The report’s authors offered several important conclusions regarding the current state of civics education, including:
- The hundreds of disparate organizations currently in the space express almost uniform consensus that the current system of civic education needs to be reimagined and rebuilt for the 21st century;
- An improved system of civic education needs to be designed to produce citizens who are well-informed, productively engaged in working for the common good, and hopeful about our democracy.
- The current focus on civic education needs to be expanded to look at civic learning, including interactions in families, community activities, online, and throughout k-12 and higher education.
- The civic learning field must be developed, coordinating multiple organization and individuals around common goals and the conditions needed to succeed.

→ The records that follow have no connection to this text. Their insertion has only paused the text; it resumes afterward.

(* ===== verification/Prelude.v ===== *)
(** A verification of the QUIC transport SDK "wired".

    The program is a C library without libc: QUIC versions 1 and 2 (RFC 9000, 9001, 9002,
    9368, 9369), the TLS 1.3 handshake it carries and HTTP/3 on top.  Its sources are under
    src/src: [common] (bytes, variable-length integers, error codes), [transport] (packets,
    frames, loss recovery, streams, connections, versions), [tls], [app] (HTTP/3, QPACK,
    datagrams) and [crypto].  Most of it is made of small functions over caller-owned buffers
    and fixed-size tables; a connection is the composition of these pieces.

    ** How code is modelled

    A C function is a Rocq function of the same name.  Unsigned integers are [Z] with their
    wrap-around written out ([+w], [-w], [*w], [u8] ...).  A buffer is a list of bytes; every
    access is checked ([load], [store], [copy_loop]), and a result [None] always stands for an
    access outside an array or for a loop that ran longer than its fuel, so a theorem that a
    function returns [Some _] is a theorem of memory safety and termination.  A function that
    moves a cursor over a buffer is an action of the reader or writer monad of [Buffers]; a C
    return value 0 or 1 is a [bool] or an [option] inside the result.  A structure that the
    code passes by pointer is passed and returned.  What uninitialised memory holds is an
    argument, and the theorems hold for all its values.  Loops that do not recurse on a list
    take fuel: the bound is always the number of bytes, of slots or of bits they run over, and
    the theorems show it is enough.

    ** Files

    - [Prelude]: integers at their width, lists as arrays, tactics.
    - [Buffers] ([common/bytes/util]): readers and writers, copies, and the classes [Writes],
      [Reads], [SafeRd], [Encodes] that say what a codec promises to the code that calls it.
    - [Varint] ([common/bytes/varint]); [Codec]: the interface [FrameCodec] with its laws.
    - [Frames], [CtlFrames], [AckFrame] ([transport/packet/frame/frame]): every frame of RFC
      9000 section 19, instances of [FrameCodec]; [FrameKinds] ([dispatch.c], [permit.c],
      [common/diag/error]); [FrameWalk] ([pipeline/framewalk.c]).
    - [PacketNumber], [Headers], [Packets] ([transport/packet/header]): truncated packet
      numbers, long and short headers, Retry, Version Negotiation, coalesced packets.
    - [Slots]: tables searched from the first slot; [SentTable], [AckLoss] (the sent-packet
      tables of [recovery/detect/recovery], [rtx/sentmeta], [rtx/sentpkt], acknowledgement
      ranges, loss detection), [RtxStore] ([rtx/rtxbytes], [rtx/rtxdrive]), [Timing] (RTT,
      probe timeouts, [recovery/detect]), [Congestion] ([recovery/congestion]).
    - [Reasm] ([stream/flow/flow/reassemble.c], [stream_read.c], [crypto_rx.c]), [CryptoStream]
      ([conn/pnspace/crypto_stream]), [Flow] ([stream/flow], [stream/data/maxstreams]),
      [Streams] ([stream/data], [conn/lifecycle/fsm]).
    - [FrameDispatch] ([packet/frame/framedispatch], [dispatch_all] of [conn/loop/connio]):
      where walker, stream buffer and sent table meet.
    - [Sha2], [Hkdf] ([crypto/symmetric/hash], [crypto/kdf]): hashes, HMAC, HKDF.  [CStrings]:
      C string literals.
    - [Aes], [CtrMode], [Gcm], [Ghash], [Poly1305], [ChaCha] ([crypto/symmetric/aead]): the two
      AEADs; [CtrMode] is the encryption loop they share.
    - [Suite] ([packet/protect/protect_suite], [protect/hp], [protect/protectcs]): the interface
      [Aead] with its laws, its two instances, header protection, packets of either suite.
    - [Protect] ([packet/protect/protect], [packet/build], [pipeline/txpacket.c], [rxpacket.c],
      [tls/handshake/core/tls/initial.c]): Initial keys, Initial, Handshake and 1-RTT packets;
      [LongPackets]: the theorems on long-header packets.
    - [Lifecycle] ([conn/lifecycle]), [PnSpace] ([conn/pnspace]), [Cid] ([conn/cid],
      [tls/ext/tpverify]) and [Paths], its theorems over sequences of events.
    - [Version] ([transport/version]), [TransportParams] ([tls/ext/tparam], [tls/ext/stp]).
    - [QpackInt], [Huffman], [QpackString], [QpackTable] ([app/qpack]): prefixed integers and
      the classes [Decodes] and [SafeDec] of decoders over a whole buffer, Huffman decoding,
      field lines, the static and the dynamic table.
    - [H3Core] ([app/http3/core/h3], [h3run], [h3settings], [server/h3srv]): frames, SETTINGS,
      control streams; [H3Message]: pseudo-headers and frame order; [H3Request]
      ([app/http3/request], [core/h3conn]): requests and responses from the caller's fields to
      the STREAM frame and back.
    - [Datagram] ([app/datagram]): the datagram extension.
    - [Fifo] ([transport/io/socket/net/memlink.c], [socket/io/retransmit.c]) and [Net]
      ([transport/io/socket/net], [socket/io/addr.c]): queues of datagrams, Internet
      checksums, IPv4 and UDP headers.
    - [KeySched] ([tls/keys], [tls/handshake/core/tls]): key schedule, key update machines,
      transcript and Finished; [ConnKeys] ([conn/loop/connrunner], [crypto/kdf]): the keys a
      connection holds and how a key update replaces them.
    - [TlsMsg] ([tls/handshake/core/tls], [tls/ext/salpn], [tls/handshake/roles]): ClientHello
      and ServerHello; [TlsExt] ([tls/ext], [tls/handshake]): HelloRetryRequest, the other
      extensions, the server's flight, the handshake driver.
    - [X25519] ([tls/handshake/core/tls/x25519.c]), [Ed25519] ([crypto/asymmetric/ecc/ed25519]):
      key agreement and signatures on limbs of 51 bits.

    ** What is shown

    - Composition: bytes of the handshake cut into CRYPTO frames, sent in any order and with
      repetitions, are read back intact; a payload has exactly the effect of its frames on
      the receive buffer and the sent table; ranges generated from the packets received
      acknowledge exactly those at the sender; the parameters a server writes are the ones a
      client finds; a request and a response cross QPACK, HTTP/3 and STREAM framing intact;
      Initial, Handshake and 1-RTT packets are built, protected, unprotected and opened back to
      their payload, down to the block cipher, and a packet is accepted exactly when its tag
      is right; a ClientHello and a ServerHello are understood by the other side.
    - Equivalence with the standards: X25519 is the function of RFC 7748, the points and scalars
      of Ed25519 are those of RFC 8032 (its field encoding is not), the key schedule is that
      of RFC 8446; SHA-2 in any pieces, HMAC, HKDF-Expand-Label, AES and its S-box,
      multiplication in GF(2^128), Poly1305 modulo 2^130 - 5 (the residues 0 to 4 are wrong in
      the code), counter mode in place or not.
    - Refinement: the reassembly buffer implements a stream of bytes, the sent-packet ring a
      bag of packets, the receive window a set of packet numbers, the retransmission ring the
      list of the last 64 frames, the dynamic table the list of its newest entries,
      the in-memory link and the retransmission queue bounded queues.
    - Invariants along every sequence of operations: bytes in flight, congestion window,
      flow-control credit, stream and connection state machines, connection IDs, paths,
      key generations, the order of handshake messages.  [ConnKeys] shows what the connection's
      key update installs: keys that do not depend on the handshake.
    - Round trips and exactness of every codec used above, with the behaviour on truncated
      input; safety on arbitrary bytes of the readers of peer input, and the places where it
      fails ([Headers.header_parse_bounds], [TransportParams.preferred_address_overflow],
      [H3Request.request_recv_safe], [Net.udp4_build_overflow], [TlsExt.psk_parse_short]).
    - Termination and liveness: walks, searches and timers end within stated bounds.

    ** Not modelled

    - [crypto/asymmetric] beyond Ed25519, [crypto/pki]: P-256, RSA, X.509.  Hashes, ciphers and
      curves are modelled as functions; that they are hard to break is not a theorem here.
    - [tls]: the parsing of certificate messages and the drivers of whole handshakes ([fullhs],
      [tlsdriver], [sdrv]) with the client and server roles built on them.
    - The parts of [stream/data/appdata] and [conn/loop] that drive whole connections.
    - The socket loops of [app/http3/server] and [transport/io], [common/platform], the event
      loops: system calls and sockets. *)
From Stdlib Require Export ZArith Lia.
From stdpp Require Export base list numbers tactics.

- With so many funders, nonprofit organizations, companies, and community groups seeking to engage in civic learning efforts, collaboration is the only way forward to avoid the pitfalls new movements often face.

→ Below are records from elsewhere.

(* ===== verification/Codec.v ===== *)
(** What a frame codec promises to the packet pipeline.

    Every frame of RFC 9000 section 19 has an encoder
    [usz enc(u8 *buf, usz cap, const F *f)] and a decoder
    [usz dec(const u8 *buf, usz n, F *f)] that starts at the type byte.  The class
    below is the contract between the codecs and their clients (the frame walker,
    the dispatcher, the builders): clients are proved against it and each frame
    type discharges it. *)
From S2P Require Import Prelude.
From S2P Require Import Buffers.
From S2P Require Import Varint.

Class FrameCodec (F : Type) := {
  (** the frames a caller may pass to the encoder *)
  fc_wf : F -> Prop;
  (** the wire image: the type byte and the body *)
  fc_type : F -> Z;
  fc_body : F -> list Z;
  (** what holds of every frame the decoder accepts *)
  fc_valid : F -> Prop;
  fc_encode : F -> list Z -> Z -> option (Z * list Z);
  fc_decode : list Z -> Z -> option (option (F * Z));
}.

Definition fc_bytes {F} `{FrameCodec F} (f : F) : list Z := fc_type f :: fc_body f.

Class FrameCodecLaws (F : Type) `{FrameCodec F} : Prop := {
  fc_encode_spec : forall f buf cap, fc_wf f -> 0 <= cap <= zlen buf -> cap < max_object ->
    if zlen (fc_bytes f) <=? cap
    then fc_encode f buf cap = Some (zlen (fc_bytes f), splice buf 0 (fc_bytes f))
    else exists buf', fc_encode f buf cap = Some (0, buf') /\ zlen buf' = zlen buf /\
           drop (Z.to_nat cap) buf' = drop (Z.to_nat cap) buf;
  fc_decode_spec : forall f post n, fc_wf f ->
    1 <= n <= zlen (fc_bytes f ++ post) -> n < max_object ->
    fc_decode (fc_bytes f ++ post) n =
    Some (if zlen (fc_bytes f) <=? n then Some (f, zlen (fc_bytes f)) else None);
  fc_decode_safe : forall buf n, Forall is_u8 buf -> 1 <= n <= zlen buf -> n < max_object ->
    exists r, fc_decode buf n = Some r /\
      forall f used, r = Some (f, used) -> fc_valid f /\ 1 <= used <= n;
}.

(** A one-byte varint is the byte itself. *)
Lemma varint_bytes_small t : 0 <= t < 64 -> varint_bytes t = [t].
Proof.
  intros Ht. unfold varint_bytes.
  destruct (varint_cases t) as [(?&->&->)|H]; [unfold is_varint, QUIC_VARINT_MAX; lia| |lia].
  simpl. rewrite Z.add_0_r, Z.mod_small by lia. done.
Qed.

Lemma writes_type t : 0 <= t < 64 -> Writes (quic_varint_put t) [t].
Proof.
  intros Ht. rewrite <- varint_bytes_small by lia. apply writes_varint.
  unfold is_varint, QUIC_VARINT_MAX; lia.
Qed.

(** A decoder of the shape [usz off = 1; ...; return off;]. *)
Lemma decode1_spec {A} (p : rd A) t body a post n :
  Reads p body a -> 1 <= n <= zlen ((t :: body) ++ post) -> n < max_object ->
  decode_from 1 p ((t :: body) ++ post) n =
  Some (if zlen (t :: body) <=? n then Some (a, zlen (t :: body)) else None).
Proof.
  intros Hp Hn Ho. rewrite zlen_cons.
  apply (decode_from_reads p [t] body post a n); [done|rewrite ?zlen_cons, ?zlen_nil; lia|apply Hn|done].
Qed.

Section Roundtrip.
Context {F : Type} `{FrameCodecLaws F}.

(** Whatever the encoder writes, the decoder reads back, and it consumes
    exactly the bytes written; cut anywhere, the frame is refused. *)
Lemma codec_roundtrip (f : F) buf cap n :
  fc_wf f -> zlen (fc_bytes f) <= cap -> cap <= zlen buf -> zlen buf < max_object ->
  1 <= n <= zlen buf ->
  exists buf', fc_encode f buf cap = Some (zlen (fc_bytes f), buf') /\
    fc_decode buf' n =
    Some (if zlen (fc_bytes f) <=? n then Some (f, zlen (fc_bytes f)) else None).
Proof.
  intros Hf Hfit Hcap Hobj Hn. pose proof (zlen_nonneg (fc_bytes f)).
  pose proof (fc_encode_spec f buf cap Hf ltac:(lia) ltac:(lia)) as He. revert He. zdecide.
  intros He. exists (splice buf 0 (fc_bytes f)). split; [done|].
  destruct (splice_at buf (fc_bytes f) 0) as (pre & old & post & Hb & Hp & Ho & ->); [lia|lia|].
  destruct pre as [|? ?]; [|unfold zlen in Hp; simpl in Hp; lia]. simpl app in *.
  apply fc_decode_spec; [done| |lia].
  subst buf. rewrite !zlen_app in *. lia.
Qed.
End Roundtrip.
(** ** Parsing it *)

(** Setting the length bits keeps the header form bit. *)
Lemma byte0_pnlen_long byte0 pn_len : is_u8 byte0 -> Z.land byte0 0x80 <> 0 ->
  is_u8 (quic_lhdr_byte0_pnlen byte0 pn_len) /\ Z.land (quic_lhdr_byte0_pnlen byte0 pn_len) 0x80 <> 0.
Proof.
  intros Hb Hf. unfold quic_lhdr_byte0_pnlen. split; [apply u8_range|].
  unfold u8. change 256 with (2 ^ 8). rewrite <- Z.land_ones by lia. intros H0. apply Hf.
  rewrite <- H0. apply Z.bits_inj'. intros i Hi. rewrite !Z.land_spec, Z.lor_spec, !Z.land_spec.
  destruct (Z.eq_dec i 7) as [->|Hne]; [simpl; by rewrite !andb_true_r, andb_false_r, orb_false_r|].
  assert (E : Z.testbit 128 i = false); [|by rewrite E, !andb_false_r].
  change 128 with (2 ^ 7). apply Z.pow2_bits_false. lia.
Qed.

Lemma reads_read_token is_initial token : is_varint (zlen token) ->
  Reads (read_token is_initial) (token_field is_initial token) (if is_initial =? 0 then [] else token).
Proof.
  intros Ht. unfold read_token, token_field. destruct (is_initial =? 0).
  { exact (reads_ret []). }
  intros pre post n H1 H2 H3. pose proof (zlen_nonneg pre). pose proof (zlen_nonneg token). unwrap.
  replace (Z.to_nat (zlen pre)) with (length pre) by (unfold zlen; lia). rewrite drop_app_length.
  unfold quic_inittoken_get, take_tlen. rewrite <- !app_assoc in *.
  pose proof (zlen_varint_bytes _ Ht) as Hvl. pose proof (varint_len_pos _ Ht) as Hvp.
  pose proof (reads_varint (zlen token) [] (token ++ post) (n - zlen pre)) as R.
  rewrite app_nil_l, zlen_nil, Z.add_0_l in R. rewrite !zlen_app in *.
  specialize (R ltac:(lia) ltac:(lia) ltac:(lia)). set (vb := varint_bytes (zlen token)) in *.
  destruct (Z.leb_spec (zlen vb) (n - zlen pre)).
  - rewrite R. unwrap. destruct (Z.leb_spec (zlen token) (n - zlen pre - zlen vb)); zdecide.
    + unwrap. zdecide. rewrite slice_app by done. unwrap. done.
    + by eexists.
  - zdecide. destruct R as [o ->]. by eexists.
Qed.

Lemma reads_token_and_length is_initial token length : is_varint (zlen token) -> is_varint length ->
  Reads (read_token_and_length is_initial) (token_field is_initial token ++ varint_bytes length)
    (if is_initial =? 0 then [] else token, length).
Proof.
  intros Ht Hl. unfold read_token_and_length. eapply reads_bind; [by apply reads_read_token|].
  eapply reads_bind_last; [by apply reads_varint|]. apply reads_ret.
Qed.

Lemma slice_app_r {A} (l r : list A) i k : zlen l <= i -> slice (l ++ r) i k = slice r (i - zlen l) k.
Proof.
  intros Hi. unfold slice, zlen in *. rewrite drop_app_ge by lia. do 2 f_equal. lia.
Qed.

Lemma slice_prefix {A} (bs r : list A) k : k = zlen bs -> slice (bs ++ r) 0 k = bs.
Proof. intros ->. apply (slice_app [] bs r 0 (zlen bs)); done. Qed.

Lemma locate_cids_spec b0 version dcid scid rest h :
  qh_dcid_len h = zlen dcid -> qh_scid_len h = zlen scid ->
  locate_cids (long_bytes b0 version dcid scid ++ rest) h = (dcid, scid).
Proof.
  intros E1 E2. unfold locate_cids, long_bytes, cid_bytes. rewrite E1, E2. pose proof (zlen_nonneg dcid).
  f_equal.
  - rewrite <- !app_assoc, slice_app_r; rewrite zlen_cons, zlen_be_bytes; [|lia].
    change (slice (dcid ++ (zlen scid :: scid) ++ rest) 0 (zlen dcid) = dcid). by apply slice_prefix.
  - rewrite <- !app_assoc, slice_app_r; rewrite zlen_cons, zlen_be_bytes; [|lia].
    rewrite slice_app_r; rewrite zlen_cons; [|lia].
    change ((zlen scid :: scid) ++ rest) with ([zlen scid] ++ scid ++ rest).
    apply slice_app; [change (zlen [zlen scid]) with 1; lia|done].
Qed.

(** The first byte announces the packet number length. *)
Lemma pn_len_byte0 byte0 pn_len : 1 <= pn_len <= 4 ->
  quic_lhdr_pn_len (quic_lhdr_byte0_pnlen byte0 pn_len) = pn_len.
Proof.
  intros Hp. unfold quic_lhdr_pn_len, quic_lhdr_byte0_pnlen, u8. change 256 with (2 ^ 8).
  rewrite <- Z.land_ones by lia.
  replace (Z.land (Z.land (Z.lor (Z.land byte0 252) (Z.land (pn_len - 1) 3)) (Z.ones 8)) 3) with (Z.land (pn_len - 1) 3).
  - change 3 with (Z.ones 2). rewrite Z.land_ones, Z.mod_small by lia. lia.
  - rewrite <- Z.land_assoc. change (Z.land (Z.ones 8) 3) with 3.
    rewrite Z.land_lor_distr_l, <- !Z.land_assoc. change (Z.land 252 3) with 0. change (Z.land 3 3) with 3.
    by rewrite Z.land_0_r.
Qed.
Definition quic_vneg_parse (v : quic_vneg_packet) (buf : list Z) (n : Z) : option (option (quic_vneg_packet * Z)) :=
  match vneg_head_ok buf n with
  | None => None
  | Some false => Some None
  | Some true => match vneg_parse_after_head v buf n with
                 | None => None
                 | Some None => Some None
                 | Some (Some v') => Some (Some (v', n))
                 end
  end.

Definition quic_vneg_respond (recv_dcid : list Z) (recv_dcid_len : Z) (recv_scid : list Z) (recv_scid_len : Z)
  (versions : list Z) (count : Z) (buf : list Z) (cap : Z) : option (Z * list Z) :=
  quic_vneg_build recv_scid recv_scid_len recv_dcid recv_dcid_len versions count buf cap.

(** * coalesce.c *)

(** The iterator: the datagram, its length and the cursor. *)
Record quic_coalesce_iter := mk_citer { ci_dgram : list Z; ci_total : Z; ci_off : Z }.

(** A packet within the datagram, as the bytes it views. *)
Record quic_coalesced := mk_coalesced { co_data : list Z; co_len : Z }.

Definition quic_coalesce_begin (dgram : list Z) (total : Z) : quic_coalesce_iter := mk_citer dgram total 0.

“There is a broad consensus that we need to fundamentally rethink and enrich the ways we prepare young people to be successful citizens in a democracy, but until those who work in this space have a clear understanding of the contours of the space and a way to talk about goals and concerns using a shared vocabulary, systemic change is unlikely,” the report concluded.
Vinnakota and his research team reviewed leading research on civic education and social and emotional learning in schools and colleges; looked at civic education policies in all 50 states; attended conferences on civic education and/or democracy-building; and also interviewed more than 100 experts who are engaged in civic education. The full report, as well as an interactive, open-source wiki for continuing to gather information of best and promising practice in the field, can be found at http://rbw.civic-learning.org/.
For more information on the report or wiki, please contact Patrick Riccards at Riccards@woodrow.org or 703-298-8283.
About the Woodrow Wilson National Fellowship Foundation
Founded in 1945, the Woodrow Wilson National Fellowship Foundation (www.woodrow.org) identifies and develops the nation’s best minds to meet its most critical challenges. The Foundation supports its Fellows as the next generation of leaders shaping American society.